## Task
Find the line with "None => candidate_id" and the line with "display now w" in the entries below; output exactly those two lines, every line between them, and no others.
::: Data extracts :::
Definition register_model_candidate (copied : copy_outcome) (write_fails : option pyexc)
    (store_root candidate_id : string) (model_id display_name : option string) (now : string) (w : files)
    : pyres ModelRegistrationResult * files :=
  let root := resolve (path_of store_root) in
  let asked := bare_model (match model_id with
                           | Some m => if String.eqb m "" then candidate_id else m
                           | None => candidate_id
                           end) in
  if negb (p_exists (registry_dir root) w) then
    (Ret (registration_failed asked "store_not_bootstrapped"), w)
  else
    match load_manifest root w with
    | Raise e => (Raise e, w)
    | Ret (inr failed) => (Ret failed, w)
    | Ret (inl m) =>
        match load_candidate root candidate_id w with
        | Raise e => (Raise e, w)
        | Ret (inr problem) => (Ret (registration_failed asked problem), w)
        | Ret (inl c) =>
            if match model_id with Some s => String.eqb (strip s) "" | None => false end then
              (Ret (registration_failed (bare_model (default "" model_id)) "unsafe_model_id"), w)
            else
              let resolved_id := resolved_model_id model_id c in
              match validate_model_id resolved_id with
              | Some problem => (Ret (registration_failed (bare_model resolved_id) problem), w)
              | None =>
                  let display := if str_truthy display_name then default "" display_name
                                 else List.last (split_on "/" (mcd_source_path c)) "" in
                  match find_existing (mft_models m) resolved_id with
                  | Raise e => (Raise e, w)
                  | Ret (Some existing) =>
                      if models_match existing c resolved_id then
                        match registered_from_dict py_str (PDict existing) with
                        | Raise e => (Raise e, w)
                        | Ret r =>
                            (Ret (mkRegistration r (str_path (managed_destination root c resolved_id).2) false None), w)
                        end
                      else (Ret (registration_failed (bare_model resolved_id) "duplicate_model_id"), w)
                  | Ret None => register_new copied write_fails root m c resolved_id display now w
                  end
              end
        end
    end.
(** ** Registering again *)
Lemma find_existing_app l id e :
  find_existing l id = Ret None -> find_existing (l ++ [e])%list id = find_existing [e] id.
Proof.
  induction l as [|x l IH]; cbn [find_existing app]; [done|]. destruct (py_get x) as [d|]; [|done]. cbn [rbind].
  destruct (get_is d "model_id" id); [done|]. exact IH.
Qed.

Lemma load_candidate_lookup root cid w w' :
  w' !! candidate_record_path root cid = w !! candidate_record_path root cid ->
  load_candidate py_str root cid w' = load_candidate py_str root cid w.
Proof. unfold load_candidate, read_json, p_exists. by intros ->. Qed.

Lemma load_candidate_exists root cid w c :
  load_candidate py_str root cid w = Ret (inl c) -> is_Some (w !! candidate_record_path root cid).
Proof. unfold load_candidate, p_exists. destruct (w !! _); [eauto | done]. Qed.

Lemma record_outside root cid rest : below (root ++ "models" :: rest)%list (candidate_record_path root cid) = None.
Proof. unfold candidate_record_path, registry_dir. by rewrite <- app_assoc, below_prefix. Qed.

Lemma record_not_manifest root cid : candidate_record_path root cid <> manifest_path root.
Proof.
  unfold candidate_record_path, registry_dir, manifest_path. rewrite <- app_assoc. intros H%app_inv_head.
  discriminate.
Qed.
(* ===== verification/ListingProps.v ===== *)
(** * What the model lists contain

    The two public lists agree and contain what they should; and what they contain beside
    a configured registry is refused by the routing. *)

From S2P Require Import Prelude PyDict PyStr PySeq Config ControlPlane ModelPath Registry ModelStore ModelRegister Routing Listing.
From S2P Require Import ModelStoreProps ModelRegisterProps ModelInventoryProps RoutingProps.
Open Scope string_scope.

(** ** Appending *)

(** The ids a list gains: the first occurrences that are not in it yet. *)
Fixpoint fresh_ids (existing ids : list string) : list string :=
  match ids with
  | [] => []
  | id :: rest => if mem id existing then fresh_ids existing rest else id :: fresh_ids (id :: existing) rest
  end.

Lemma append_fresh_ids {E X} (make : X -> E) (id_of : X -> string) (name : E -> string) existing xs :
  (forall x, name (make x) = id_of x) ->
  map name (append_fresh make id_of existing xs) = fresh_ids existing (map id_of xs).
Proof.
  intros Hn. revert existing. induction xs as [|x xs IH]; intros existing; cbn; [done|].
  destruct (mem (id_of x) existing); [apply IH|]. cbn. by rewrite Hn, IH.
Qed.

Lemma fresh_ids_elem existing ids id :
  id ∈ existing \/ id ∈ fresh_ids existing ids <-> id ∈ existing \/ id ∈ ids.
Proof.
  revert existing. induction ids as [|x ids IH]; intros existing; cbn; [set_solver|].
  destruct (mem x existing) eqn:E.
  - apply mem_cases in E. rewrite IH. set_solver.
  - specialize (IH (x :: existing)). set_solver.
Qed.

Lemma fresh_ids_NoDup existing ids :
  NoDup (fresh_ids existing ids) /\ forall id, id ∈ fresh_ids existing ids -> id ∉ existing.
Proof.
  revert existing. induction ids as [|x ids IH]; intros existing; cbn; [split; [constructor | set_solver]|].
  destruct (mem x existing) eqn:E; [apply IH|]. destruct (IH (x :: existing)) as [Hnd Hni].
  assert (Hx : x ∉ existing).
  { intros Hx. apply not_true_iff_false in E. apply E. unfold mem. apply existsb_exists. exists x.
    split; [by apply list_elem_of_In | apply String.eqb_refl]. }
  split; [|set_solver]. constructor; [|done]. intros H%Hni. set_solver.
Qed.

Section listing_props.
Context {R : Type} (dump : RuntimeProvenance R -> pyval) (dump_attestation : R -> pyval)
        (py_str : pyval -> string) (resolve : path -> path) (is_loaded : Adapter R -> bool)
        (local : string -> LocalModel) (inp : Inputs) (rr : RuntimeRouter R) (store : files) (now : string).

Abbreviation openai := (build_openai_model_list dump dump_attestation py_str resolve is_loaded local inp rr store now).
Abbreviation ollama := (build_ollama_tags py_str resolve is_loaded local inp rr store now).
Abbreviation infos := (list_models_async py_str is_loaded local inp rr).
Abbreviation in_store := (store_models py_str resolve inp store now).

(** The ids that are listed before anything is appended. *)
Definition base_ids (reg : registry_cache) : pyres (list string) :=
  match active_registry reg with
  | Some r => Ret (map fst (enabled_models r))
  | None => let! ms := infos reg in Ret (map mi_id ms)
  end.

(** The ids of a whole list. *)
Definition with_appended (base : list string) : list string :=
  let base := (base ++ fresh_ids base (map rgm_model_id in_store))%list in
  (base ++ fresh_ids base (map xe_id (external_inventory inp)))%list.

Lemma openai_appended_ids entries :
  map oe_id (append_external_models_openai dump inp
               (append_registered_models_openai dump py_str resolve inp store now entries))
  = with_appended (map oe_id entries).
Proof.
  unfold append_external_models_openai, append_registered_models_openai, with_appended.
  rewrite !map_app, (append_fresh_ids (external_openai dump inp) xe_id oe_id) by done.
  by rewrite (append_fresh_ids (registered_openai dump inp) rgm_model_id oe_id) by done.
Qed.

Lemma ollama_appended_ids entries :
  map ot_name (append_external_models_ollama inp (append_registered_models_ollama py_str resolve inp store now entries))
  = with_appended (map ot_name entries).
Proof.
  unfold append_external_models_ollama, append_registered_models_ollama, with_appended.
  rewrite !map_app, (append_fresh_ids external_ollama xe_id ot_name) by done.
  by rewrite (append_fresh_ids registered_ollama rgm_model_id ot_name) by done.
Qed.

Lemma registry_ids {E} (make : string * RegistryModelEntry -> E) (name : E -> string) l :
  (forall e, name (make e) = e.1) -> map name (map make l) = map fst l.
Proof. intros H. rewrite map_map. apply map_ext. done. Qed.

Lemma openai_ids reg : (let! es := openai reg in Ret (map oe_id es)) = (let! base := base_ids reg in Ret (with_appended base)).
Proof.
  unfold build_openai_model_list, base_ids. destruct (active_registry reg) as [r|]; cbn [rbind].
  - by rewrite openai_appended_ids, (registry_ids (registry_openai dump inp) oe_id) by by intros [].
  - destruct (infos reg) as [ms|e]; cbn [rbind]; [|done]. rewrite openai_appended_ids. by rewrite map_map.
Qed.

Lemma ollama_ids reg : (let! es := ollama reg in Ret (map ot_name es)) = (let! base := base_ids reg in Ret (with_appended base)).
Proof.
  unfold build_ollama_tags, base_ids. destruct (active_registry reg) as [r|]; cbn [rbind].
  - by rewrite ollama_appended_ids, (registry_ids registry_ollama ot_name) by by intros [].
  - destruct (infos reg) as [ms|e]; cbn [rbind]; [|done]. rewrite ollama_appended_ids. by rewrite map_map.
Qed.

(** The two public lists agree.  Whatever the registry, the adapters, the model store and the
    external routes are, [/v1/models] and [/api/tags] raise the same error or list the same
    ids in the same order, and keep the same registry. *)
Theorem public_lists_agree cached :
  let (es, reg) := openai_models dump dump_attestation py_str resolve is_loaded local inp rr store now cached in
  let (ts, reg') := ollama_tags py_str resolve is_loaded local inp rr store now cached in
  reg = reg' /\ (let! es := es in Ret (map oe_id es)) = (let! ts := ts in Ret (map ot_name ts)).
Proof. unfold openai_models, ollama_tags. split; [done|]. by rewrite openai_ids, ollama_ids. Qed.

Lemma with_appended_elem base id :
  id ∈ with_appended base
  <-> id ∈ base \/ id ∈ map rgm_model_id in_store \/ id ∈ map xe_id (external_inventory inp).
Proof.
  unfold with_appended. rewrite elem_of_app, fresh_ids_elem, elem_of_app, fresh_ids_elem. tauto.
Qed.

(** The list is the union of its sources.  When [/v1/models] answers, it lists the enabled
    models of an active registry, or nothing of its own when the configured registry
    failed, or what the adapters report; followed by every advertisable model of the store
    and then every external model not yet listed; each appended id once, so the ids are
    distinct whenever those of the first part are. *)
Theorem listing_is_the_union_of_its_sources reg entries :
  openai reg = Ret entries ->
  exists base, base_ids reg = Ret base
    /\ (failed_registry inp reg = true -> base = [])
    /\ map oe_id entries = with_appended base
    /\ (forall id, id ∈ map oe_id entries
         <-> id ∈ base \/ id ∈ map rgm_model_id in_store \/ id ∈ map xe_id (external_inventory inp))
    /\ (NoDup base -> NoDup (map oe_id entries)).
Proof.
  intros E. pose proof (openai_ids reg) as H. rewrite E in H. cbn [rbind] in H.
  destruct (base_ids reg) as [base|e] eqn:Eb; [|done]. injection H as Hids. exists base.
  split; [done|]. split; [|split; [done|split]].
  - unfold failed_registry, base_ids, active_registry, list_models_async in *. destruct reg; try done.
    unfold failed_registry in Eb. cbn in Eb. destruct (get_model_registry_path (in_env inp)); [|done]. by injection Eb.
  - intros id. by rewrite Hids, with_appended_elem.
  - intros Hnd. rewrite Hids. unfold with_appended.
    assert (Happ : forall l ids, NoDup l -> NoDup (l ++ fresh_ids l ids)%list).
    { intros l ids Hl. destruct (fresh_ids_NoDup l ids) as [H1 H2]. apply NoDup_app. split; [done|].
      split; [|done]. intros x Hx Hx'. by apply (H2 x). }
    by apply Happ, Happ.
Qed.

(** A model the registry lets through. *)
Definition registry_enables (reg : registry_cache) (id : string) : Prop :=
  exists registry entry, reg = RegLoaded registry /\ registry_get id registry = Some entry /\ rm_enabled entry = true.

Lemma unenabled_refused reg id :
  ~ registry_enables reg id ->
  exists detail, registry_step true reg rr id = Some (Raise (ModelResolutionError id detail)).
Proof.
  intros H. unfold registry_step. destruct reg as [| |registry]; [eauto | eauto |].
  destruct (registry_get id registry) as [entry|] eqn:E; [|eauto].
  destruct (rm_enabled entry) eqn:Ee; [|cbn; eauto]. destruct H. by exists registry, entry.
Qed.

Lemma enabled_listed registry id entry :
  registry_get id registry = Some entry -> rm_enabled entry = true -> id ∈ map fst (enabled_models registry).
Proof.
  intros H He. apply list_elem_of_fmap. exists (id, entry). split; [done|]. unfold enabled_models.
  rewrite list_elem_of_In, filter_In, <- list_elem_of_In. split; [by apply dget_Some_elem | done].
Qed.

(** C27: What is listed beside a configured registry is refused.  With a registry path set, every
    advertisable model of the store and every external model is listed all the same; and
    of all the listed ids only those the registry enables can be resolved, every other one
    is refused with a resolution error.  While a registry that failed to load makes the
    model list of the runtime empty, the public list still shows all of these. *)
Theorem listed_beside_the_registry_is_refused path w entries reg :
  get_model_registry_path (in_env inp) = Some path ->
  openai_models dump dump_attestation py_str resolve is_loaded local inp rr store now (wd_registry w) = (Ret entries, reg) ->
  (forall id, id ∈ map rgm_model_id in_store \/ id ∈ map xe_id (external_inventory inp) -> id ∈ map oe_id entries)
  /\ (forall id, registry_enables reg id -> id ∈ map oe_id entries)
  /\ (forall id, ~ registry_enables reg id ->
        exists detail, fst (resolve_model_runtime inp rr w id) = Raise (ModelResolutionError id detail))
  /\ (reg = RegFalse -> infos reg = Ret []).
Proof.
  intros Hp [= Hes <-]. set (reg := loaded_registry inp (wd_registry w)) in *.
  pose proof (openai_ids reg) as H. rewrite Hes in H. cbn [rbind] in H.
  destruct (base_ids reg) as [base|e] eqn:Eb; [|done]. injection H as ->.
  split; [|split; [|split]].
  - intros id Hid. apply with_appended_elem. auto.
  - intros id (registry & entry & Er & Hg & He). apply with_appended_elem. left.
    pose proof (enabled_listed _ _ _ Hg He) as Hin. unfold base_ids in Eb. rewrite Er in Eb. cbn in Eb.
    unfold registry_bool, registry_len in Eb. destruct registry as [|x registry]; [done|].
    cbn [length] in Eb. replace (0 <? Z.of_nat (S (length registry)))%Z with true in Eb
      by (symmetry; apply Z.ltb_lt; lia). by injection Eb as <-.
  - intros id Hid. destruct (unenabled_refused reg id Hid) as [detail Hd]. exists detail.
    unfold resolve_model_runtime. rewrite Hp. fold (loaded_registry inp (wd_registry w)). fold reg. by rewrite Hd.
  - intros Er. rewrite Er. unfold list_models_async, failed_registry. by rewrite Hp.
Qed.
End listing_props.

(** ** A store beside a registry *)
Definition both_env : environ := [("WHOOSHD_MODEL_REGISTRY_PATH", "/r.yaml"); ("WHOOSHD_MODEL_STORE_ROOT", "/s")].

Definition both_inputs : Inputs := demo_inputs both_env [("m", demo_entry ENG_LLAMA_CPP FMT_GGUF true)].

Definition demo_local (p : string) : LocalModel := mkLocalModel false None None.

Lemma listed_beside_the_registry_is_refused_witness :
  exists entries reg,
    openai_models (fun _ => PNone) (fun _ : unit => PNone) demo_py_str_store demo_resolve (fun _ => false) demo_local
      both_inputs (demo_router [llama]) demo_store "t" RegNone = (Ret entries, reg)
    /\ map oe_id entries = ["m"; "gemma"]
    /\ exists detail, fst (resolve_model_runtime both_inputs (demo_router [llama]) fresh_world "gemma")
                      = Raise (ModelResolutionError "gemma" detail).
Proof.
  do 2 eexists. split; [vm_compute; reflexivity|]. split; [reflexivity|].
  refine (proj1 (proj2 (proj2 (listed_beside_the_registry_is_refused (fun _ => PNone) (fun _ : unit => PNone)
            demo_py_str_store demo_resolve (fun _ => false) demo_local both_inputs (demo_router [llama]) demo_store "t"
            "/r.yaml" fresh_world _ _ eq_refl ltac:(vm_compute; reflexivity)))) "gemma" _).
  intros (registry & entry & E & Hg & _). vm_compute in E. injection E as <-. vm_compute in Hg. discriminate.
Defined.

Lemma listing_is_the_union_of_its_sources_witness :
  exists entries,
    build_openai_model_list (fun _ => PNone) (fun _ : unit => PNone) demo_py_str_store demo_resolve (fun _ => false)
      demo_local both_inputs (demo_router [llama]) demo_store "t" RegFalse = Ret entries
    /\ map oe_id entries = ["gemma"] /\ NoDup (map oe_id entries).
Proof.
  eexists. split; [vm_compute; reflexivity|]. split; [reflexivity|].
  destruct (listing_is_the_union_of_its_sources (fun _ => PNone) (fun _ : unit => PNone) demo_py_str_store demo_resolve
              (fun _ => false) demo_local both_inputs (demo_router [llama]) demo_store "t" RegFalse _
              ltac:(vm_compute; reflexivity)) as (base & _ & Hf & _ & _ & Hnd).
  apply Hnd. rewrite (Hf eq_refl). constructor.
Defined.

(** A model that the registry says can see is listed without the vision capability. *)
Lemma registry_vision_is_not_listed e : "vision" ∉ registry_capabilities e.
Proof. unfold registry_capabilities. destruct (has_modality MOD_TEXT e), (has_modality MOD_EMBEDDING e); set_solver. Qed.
:::
## Response box
                           | None => candidate_id
                           end) in
  if negb (p_exists (registry_dir root) w) then
    (Ret (registration_failed asked "store_not_bootstrapped"), w)
  else
    match load_manifest root w with
    | Raise e => (Raise e, w)
    | Ret (inr failed) => (Ret failed, w)
    | Ret (inl m) =>
        match load_candidate root candidate_id w with
        | Raise e => (Raise e, w)
        | Ret (inr problem) => (Ret (registration_failed asked problem), w)
        | Ret (inl c) =>
            if match model_id with Some s => String.eqb (strip s) "" | None => false end then
              (Ret (registration_failed (bare_model (default "" model_id)) "unsafe_model_id"), w)
            else
              let resolved_id := resolved_model_id model_id c in
              match validate_model_id resolved_id with
              | Some problem => (Ret (registration_failed (bare_model resolved_id) problem), w)
              | None =>
                  let display := if str_truthy display_name then default "" display_name
                                 else List.last (split_on "/" (mcd_source_path c)) "" in
                  match find_existing (mft_models m) resolved_id with
                  | Raise e => (Raise e, w)
                  | Ret (Some existing) =>
                      if models_match existing c resolved_id then
                        match registered_from_dict py_str (PDict existing) with
                        | Raise e => (Raise e, w)
                        | Ret r =>
                            (Ret (mkRegistration r (str_path (managed_destination root c resolved_id).2) false None), w)
                        end
                      else (Ret (registration_failed (bare_model resolved_id) "duplicate_model_id"), w)
                  | Ret None => register_new copied write_fails root m c resolved_id display now w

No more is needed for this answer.